Upon earning his master’s degree, Dr. Hynd was offered a job as a school psychologist in a small village in the Territorial Government of Guam. While testing a young girl with autism, he experienced what he calls “a genuine epiphany” that he needed to learn a great deal more to better serve children like her.
Dr. Hynd earned a doctorate in psychology from the University of North Colorado, concentrating his research on attributes of memory (acoustic, associative and orthographic) that help children develop the cognitive structures necessary to learn to read.
When magnetic resonance imaging (MRI) scans became available in the late 1980s, Dr. Hynd focused his research on brain structures that might be implicated in reading disabilities.
The planum temporale, a structure located on the left and right sides of the brain, serves as the foundation for perceiving sounds and establishing sound-symbol associations so necessary for fluent reading. This structure develops most dramatically during the third trimester of pregnancy.
The asymmetry of this structure seems to be associated with the development of fluent reading and language skills. Perhaps most intriguing — and reassuring to parents and educators — was research that later revealed educational intervention has an effect on altering brain metabolic processes that are associated with fluent reading abilities.
Citing the work of some of his colleagues, it appears that this effect is visible using functional MRI that measures blood oxygen levels, Dr. Hynd says. When children were put through rigorous training, their language cortex — the structure that children employ to read words — showed altered brain metabolic processes associated with improved reading.
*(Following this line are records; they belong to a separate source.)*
(* ===== verification/AntePasskey.v ===== *)
(** * The ante chain: passkey signatures

    [app/ante/webauthn.go]: the envelope that carries a WebAuthn assertion in the place of a
    signature, the challenge that binds it to the transaction, the governed policy that
    decides when the authenticator must verify its user, and the check of an envelope.  The
    policy and the allowed origins are parameters of x/identity; the assertion itself is
    verified by the phi-crypto port, and the origin in the client data is read by Go's JSON
    decoder. *)
From stdpp Require Import base gmap strings list.
From Stdlib Require Import ZArith Lia Ascii.
From S2P Require Import Prelude GoInt KVStore Interfaces CoinTypes IdTypes IdKeeper.

Definition webAuthnMagic : string := "PWA1".
Record WebAuthnSignature := mkWebAuthn { AuthenticatorData : string; ClientDataJSON : string; Signature : string }.

Definition WebAuthn_Marshal (w : WebAuthnSignature) : string :=
  webAuthnMagic +:+ be32 (u32 (strlen (AuthenticatorData w))) +:+ AuthenticatorData w +:+
  be32 (u32 (strlen (ClientDataJSON w))) +:+ ClientDataJSON w +:+ be32 (u32 (strlen (Signature w))) +:+ Signature w.
Definition IsWebAuthnEnvelope (sig : string) : bool :=
  (strlen webAuthnMagic <=? strlen sig) && bool_decide (slice sig 0 (strlen webAuthnMagic) = Ok webAuthnMagic).

(** one turn of the decoding loop: the field and what is left *)
Definition read_field (rest : string) : outcome (string * string) :=
  err_if (strlen rest <? 4) ErrInvalidRequest;;
  lenb ← slice rest 0 4;
  n ← BigEndian_Uint32 lenb;
  rest ← slice rest 4 (strlen rest);
  err_if (strlen rest <? n) ErrInvalidRequest;;
  field ← slice rest 0 n;
  rest ← slice rest n (strlen rest);
  Ok (field, rest).
Definition UnmarshalWebAuthnSignature (b : string) : outcome WebAuthnSignature :=
  err_if (negb (IsWebAuthnEnvelope b)) ErrInvalidRequest;;
  rest ← slice b (strlen webAuthnMagic) (strlen b);
  '(f0, rest) ← read_field rest;
  '(f1, rest) ← read_field rest;
  '(f2, rest) ← read_field rest;
  err_if (negb (strlen rest =? 0)) ErrInvalidRequest;;
  Ok (mkWebAuthn f0 f1 f2).

(** ** The challenge and the assertion *)
Record WebAuthnAssertion := mkAssertion {
  wa_AuthenticatorData : string; wa_ClientDataJSON : string; wa_Signature : string; wa_Challenge : string;
  wa_PublicKey : string; wa_Origin : string; wa_RPID : string; wa_RequireUserVerification : bool }.
Class WebAuthnVerifier := { VerifyWebAuthn : WebAuthnAssertion → bool }.
(** [json.Unmarshal] into a struct with the one field [origin]: [None] on malformed JSON,
    the empty string when the field is missing *)
Class ClientDataDecoder := { json_origin : string → option string }.

Definition webAuthnChallengeDomain : string := "PHI-WEBAUTHN-v1".
Definition WebAuthnChallenge `{Hasher} (signBytes : string) : string := sha256 (webAuthnChallengeDomain +:+ signBytes).

Section passkey.
Context `{Hasher} `{WebAuthnVerifier} `{ClientDataDecoder}.

Definition clientDataOrigin (clientDataJSON : string) : outcome string :=
  match json_origin clientDataJSON with
  | None => Err ErrUnauthorizedSDK
  | Some origin => if bool_decide (origin = "") then Err ErrUnauthorizedSDK else Ok origin
  end.
Definition assertion (env : WebAuthnSignature) (publicKey signBytes origin rpID : string) (requireUV : bool) : WebAuthnAssertion :=
  mkAssertion (AuthenticatorData env) (ClientDataJSON env) (Signature env) (WebAuthnChallenge signBytes) publicKey origin rpID requireUV.
Definition VerifyWebAuthnAssertion (env : WebAuthnSignature) (publicKey signBytes origin rpID : string) (requireUV : bool)
  : outcome unit :=
  err_if (negb (VerifyWebAuthn (assertion env publicKey signBytes origin rpID requireUV))) ErrUnauthorizedSDK.

(** ** The policy *)
Definition sensitive_msg (sensitive : gset string) (largeTransfer : Z) (m : sdk_Msg) : bool :=
  bool_decide (MsgTypeURL m ∈ sensitive) ||
  match m with
  | TransferMsg t =>
      IsPositive largeTransfer &&
      match NewIntFromString (mt_Amount t) with Some amt => largeTransfer <=? amt | None => true end
  | _ => false
  end.
Definition RequiresUserVerification (st : IdStore) (msgs : list sdk_Msg) : bool :=
  let '(sensitive, largeTransfer) := UVPolicy st in
  existsb (sensitive_msg (list_to_set sensitive) largeTransfer) msgs.

(** whether the bytes were an envelope, and if so the result *)
Definition VerifyEnvelope (st : IdStore) (pubKey signBytes sig : string) (requireUV : bool) : bool * outcome unit :=
  if negb (IsWebAuthnEnvelope sig) then (false, Ok tt) else
  (true,
   env ← UnmarshalWebAuthnSignature sig;
   let '(allowedOrigins, rpID) := WebAuthnRelyingParty st in
   origin ← clientDataOrigin (ClientDataJSON env);
   err_if (negb (bool_decide (origin ∈ allowedOrigins))) ErrUnauthorizedSDK;;
   match VerifyWebAuthnAssertion env pubKey signBytes origin rpID requireUV with
   | Ok _ => Ok tt
   | _ => Err ErrUnauthorizedSDK
   end).
End passkey.

(** ** The envelope *)
Definition env_fits (w : WebAuthnSignature) : Prop :=
  fits (AuthenticatorData w) ∧ fits (ClientDataJSON w) ∧ fits (Signature w).
Lemma Marshal_frames w : env_fits w →
  WebAuthn_Marshal w = webAuthnMagic +:+ frame (AuthenticatorData w) +:+ frame (ClientDataJSON w) +:+ frame (Signature w).
Proof.
  intros (H1 & H2 & H3). unfold WebAuthn_Marshal, frame, fits in *.
  pose proof (strlen_nonneg (AuthenticatorData w)). pose proof (strlen_nonneg (ClientDataJSON w)). pose proof (strlen_nonneg (Signature w)).
  rewrite !u32_id by lia. by rewrite !str_app_assoc.
Qed.
Lemma slice_prefix a b : slice (a +:+ b) 0 (strlen a) = Ok a.
Proof. exact (slice_middle "" a b). Qed.
Lemma slice_rest a b : slice (a +:+ b) (strlen a) (strlen (a +:+ b)) = Ok b.
Proof.
  pose proof (slice_middle a b "") as E. rewrite str_app_nil_r in E. by rewrite strlen_app.
Qed.
Lemma envelope_spec b : IsWebAuthnEnvelope b = true ↔ ∃ rest, b = webAuthnMagic +:+ rest.
Proof.
  unfold IsWebAuthnEnvelope. rewrite andb_true_iff, Z.leb_le, bool_decide_eq_true. split.
  - intros [Hl Hs]. destruct (cut b (strlen webAuthnMagic)) as (x & y & -> & Hx); [pose proof (strlen_nonneg webAuthnMagic); lia|].
    rewrite <- Hx, slice_prefix in Hs. injection Hs as ->. by exists y.
  - intros [rest ->]. rewrite slice_prefix, strlen_app. pose proof (strlen_nonneg rest). split; [lia|done].
Qed.
Lemma read_field_frame s rest : fits s → read_field (frame s +:+ rest) = Ok (s, rest).
Proof.
  intros Hs. unfold read_field, frame, fits in *. pose proof (strlen_nonneg s). pose proof (strlen_nonneg rest).
  rewrite str_app_assoc. assert (strlen (be32 (strlen s) +:+ s +:+ rest) = 4 + strlen s + strlen rest) as El.
  { rewrite !strlen_app, strlen_be32. lia. }
  rewrite El, (proj2 (Z.ltb_ge _ _)) by lia. rewrite <- El.
  pose proof (slice_prefix (be32 (strlen s)) (s +:+ rest)) as E1. rewrite strlen_be32 in E1. rewrite E1. cbn [err_if mbind outcome_bind].
  rewrite <- (str_app_nil_r (be32 (strlen s))) at 1. rewrite BigEndian_Uint32_be32 by lia. cbn [mbind outcome_bind].
  pose proof (slice_rest (be32 (strlen s)) (s +:+ rest)) as E2. rewrite strlen_be32 in E2. rewrite E2. cbn [mbind outcome_bind].
  rewrite (proj2 (Z.ltb_ge (strlen (s +:+ rest)) (strlen s))) by (rewrite strlen_app; lia). rewrite slice_prefix.
  cbn [err_if mbind outcome_bind]. by rewrite slice_rest.
Qed.
Lemma read_field_cases rest :
  (∃ s rest', fits s ∧ rest = frame s +:+ rest' ∧ read_field rest = Ok (s, rest')) ∨ read_field rest = Err ErrInvalidRequest.
Proof.
  destruct (decide (strlen rest < 4)) as [Hl|Hl].
  { right. unfold read_field. by rewrite (proj2 (Z.ltb_lt _ _) Hl). }
  destruct (cut rest 4) as (h & t & -> & Hh); [lia|]. destruct (four_bytes h Hh) as [Eh Hn]. rewrite Eh.
  set (n := BigEndian_Uint h) in *. destruct (decide (strlen t < n)) as [Hlt|Hge].
  - right. unfold read_field. rewrite (proj2 (Z.ltb_ge _ _)) by (rewrite <- Eh; lia).
    pose proof (slice_prefix (be32 n) t) as E1. rewrite strlen_be32 in E1. rewrite E1. cbn [err_if mbind outcome_bind].
    rewrite <- (str_app_nil_r (be32 n)) at 1. rewrite BigEndian_Uint32_be32 by lia. cbn [mbind outcome_bind].
    pose proof (slice_rest (be32 n) t) as E2. rewrite strlen_be32 in E2. rewrite E2. cbn [mbind outcome_bind].
    by rewrite (proj2 (Z.ltb_lt _ _) Hlt).
  - left. destruct (cut t n) as (s & rest' & -> & Hs); [lia|]. exists s, rest'.
    assert (fits s) as Hf by (unfold fits; lia). rewrite <- Hs, <- str_app_assoc. split_and!; [done|done|]. by apply read_field_frame.
Qed.

Lemma Unmarshal_spec b :
  (∀ w, UnmarshalWebAuthnSignature b = Ok w ↔ env_fits w ∧ b = WebAuthn_Marshal w) ∧
  (∀ why, UnmarshalWebAuthnSignature b ≠ Panic why).
Proof.
  assert (∀ w, env_fits w → UnmarshalWebAuthnSignature (WebAuthn_Marshal w) = Ok w) as Hdec.
  { intros w Hw. rewrite (Marshal_frames w Hw). destruct Hw as (H1 & H2 & H3). unfold UnmarshalWebAuthnSignature.
    rewrite (proj2 (envelope_spec _)) by eauto. cbn [negb err_if mbind outcome_bind]. rewrite slice_rest. cbn [mbind outcome_bind].
    rewrite read_field_frame by done. cbn [mbind outcome_bind]. rewrite read_field_frame by done. cbn [mbind outcome_bind].
    rewrite <- (str_app_nil_r (frame (Signature w))), read_field_frame by done. by destruct w. }
  assert (UnmarshalWebAuthnSignature b = Err ErrInvalidRequest ∨ ∃ w, env_fits w ∧ b = WebAuthn_Marshal w) as Hcases.
  { unfold UnmarshalWebAuthnSignature. destruct (IsWebAuthnEnvelope b) eqn:Hb; [|by left]. cbn [negb err_if mbind outcome_bind].
    apply envelope_spec in Hb as [rest ->]. rewrite slice_rest. cbn [mbind outcome_bind].
    destruct (read_field_cases rest) as [(f0 & r0 & H0 & -> & ->)| ->]; [|by left]. cbn [mbind outcome_bind].
    destruct (read_field_cases r0) as [(f1 & r1 & H1 & -> & ->)| ->]; [|by left]. cbn [mbind outcome_bind].
    destruct (read_field_cases r1) as [(f2 & r2 & H2 & -> & ->)| ->]; [|by left]. cbn [mbind outcome_bind].
    destruct (Z.eqb_spec (strlen r2) 0) as [E|E]; [|by left]. apply strlen_0 in E as ->. right.
    exists (mkWebAuthn f0 f1 f2). assert (env_fits (mkWebAuthn f0 f1 f2)) as Hw by done. split; [done|].
    rewrite (Marshal_frames _ Hw). cbn [AuthenticatorData ClientDataJSON Signature]. by rewrite str_app_nil_r. }
  destruct Hcases as [E|(w0 & Hw0 & ->)].
  - split; [|by rewrite E]. intros w. split; [by rewrite E|]. intros [Hw ->]. by rewrite Hdec.
  - rewrite (Hdec w0 Hw0). split; [|done]. intros w. split; [by intros [= <-]|]. intros [Hw Eq]. f_equal.
    pose proof (Hdec w Hw) as E. rewrite <- Eq, (Hdec w0 Hw0) in E. by injection E.
Qed.

(** C37: the envelope decoder decides the wire format.  A byte string decodes to an envelope
    exactly when it is that envelope's encoding, so no two byte strings carry the same
    assertion and nothing can be appended to one; and no input makes the decoder read
    outside the buffer. *)
Theorem envelope_decodes_exactly b :
  (∀ w, UnmarshalWebAuthnSignature b = Ok w ↔ env_fits w ∧ b = WebAuthn_Marshal w) ∧
  (∀ why, UnmarshalWebAuthnSignature b ≠ Panic why).
Proof. apply Unmarshal_spec. Qed.

(** ** The check of an envelope *)
Section checked.
Context `{Hasher} `{WebAuthnVerifier} `{ClientDataDecoder}.

(** the bytes carry an assertion of [pubKey]'s passkey over this transaction, made for an
    allowed origin *)
Definition passkey_signed (st : IdStore) (pubKey signBytes sig : string) (requireUV : bool) : Prop :=
  ∃ env origin, env_fits env ∧ sig = WebAuthn_Marshal env ∧ json_origin (ClientDataJSON env) = Some origin ∧ origin ≠ "" ∧
    origin ∈ (WebAuthnRelyingParty st).1 ∧
    VerifyWebAuthn (assertion env pubKey signBytes origin (WebAuthnRelyingParty st).2 requireUV) = true.
Lemma VerifyEnvelope_Ok st pubKey signBytes sig requireUV :
  VerifyEnvelope st pubKey signBytes sig requireUV = (true, Ok tt) → passkey_signed st pubKey signBytes sig requireUV.
Proof.
  unfold VerifyEnvelope. destruct (IsWebAuthnEnvelope sig); [|done]. cbn [negb]. intros E. injection E as E.
  apply obind_Ok in E as (env & Henv & E).
  apply obind_Ok in E as (origin & Ho & E). go_inv. bool_prop. unfold VerifyWebAuthnAssertion in *.
  match goal with H : match ?x with Ok _ => _ | _ => _ end = _ |- _ => destruct x as [u| |] eqn:Hv; try done end. go_inv. bool_prop.
  apply Unmarshal_spec in Henv as [Hf ->]. unfold clientDataOrigin in Ho.
  destruct (json_origin (ClientDataJSON env)) as [o|] eqn:Hj; [|done]. case_bool_decide; [done|]. injection Ho as ->.
  exists env, origin. by split_and!.
Qed.
(** a message the policy lists, or a transfer of at least the governed amount; an amount that
    does not parse counts as large *)
Definition sensitive_tx (st : IdStore) (msgs : list sdk_Msg) : Prop :=
  ∃ m, m ∈ msgs ∧ (MsgTypeURL m ∈ (UVPolicy st).1 ∨
    ∃ t, m = TransferMsg t ∧ 0 < (UVPolicy st).2 ∧ ∀ amt, NewIntFromString (mt_Amount t) = Some amt → (UVPolicy st).2 ≤ amt).
Lemma RequiresUserVerification_spec st msgs : RequiresUserVerification st msgs = true ↔ sensitive_tx st msgs.
Proof.
  unfold RequiresUserVerification, sensitive_tx. destruct (UVPolicy st) as [urls large]. cbn [fst snd].
  rewrite existsb_exists. setoid_rewrite <- list_elem_of_In. apply exist_proper. intros m. apply and_iff_compat_l.
  unfold sensitive_msg. rewrite orb_true_iff, bool_decide_eq_true, elem_of_list_to_set. apply or_iff_compat_l.
  destruct m as [t| |]; [|split; [done|by intros (t & [=] & _)]..].
  unfold IsPositive. rewrite andb_true_iff, Z.ltb_lt. destruct (NewIntFromString (mt_Amount t)) as [amt|] eqn:Ha.
  - rewrite Z.leb_le. split; [intros [? ?]; exists t; split_and!; [done|done|]; intros ? E; rewrite Ha in E; by injection E as <-|].
    intros (t' & [= <-] & ? & Hle). auto.
  - split; [intros [? _]; exists t; split_and!; [done|done|]; intros ? E; by rewrite Ha in E|]. by intros (t' & [= <-] & ? & _).
Qed.
End checked.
“Not only could they read better,” he says, “but their brain was now responding a little bit more like normal. Kids who have reading disabilities typically do not have brain damage. They are born with variation in brain structures necessary for fluent reading. Typically, it’s not poor mothering or poor teaching.” The prevailing view is that they are born with a genetic predisposition that impacts brain development in ways that may be associated with difficulty in learning to read.
Dr. Hynd’s work encouraged research that identified certain genes related to how the planum temporale develops. “This explains why reading disabilities might run through some families,” he says.
He was also interested in attention deficit hyperactivity disorder and hypothesized that a structure governing motor control in children with ADHD differed from those who did not have ADHD.
Further MRI research and studies confirmed his hypothesis that the caudate nucleus was implicated in children with ADHD. At least 15 subsequent studies have followed this line of investigation.
Doctoral students who were engaged in Dr. Hynd’s NIH-funded research pursued related research in clinical child neuropsychology. He chaired 69 dissertations and published extensively on theoretical and clinical issues in child neuropsychology, authoring, co-authoring and editing 11 books; authoring or co-authoring 57 book chapters and publishing 153 refereed journal articles.
In addition to serving as OU’s president, Dr. Hynd holds the title of full professor of
psychology at Oakland University. Doubtful he will have time to teach, Dr. Hynd says he would welcome the opportunity to discuss research. “I guess you can tell I get pretty excited about talking about research.”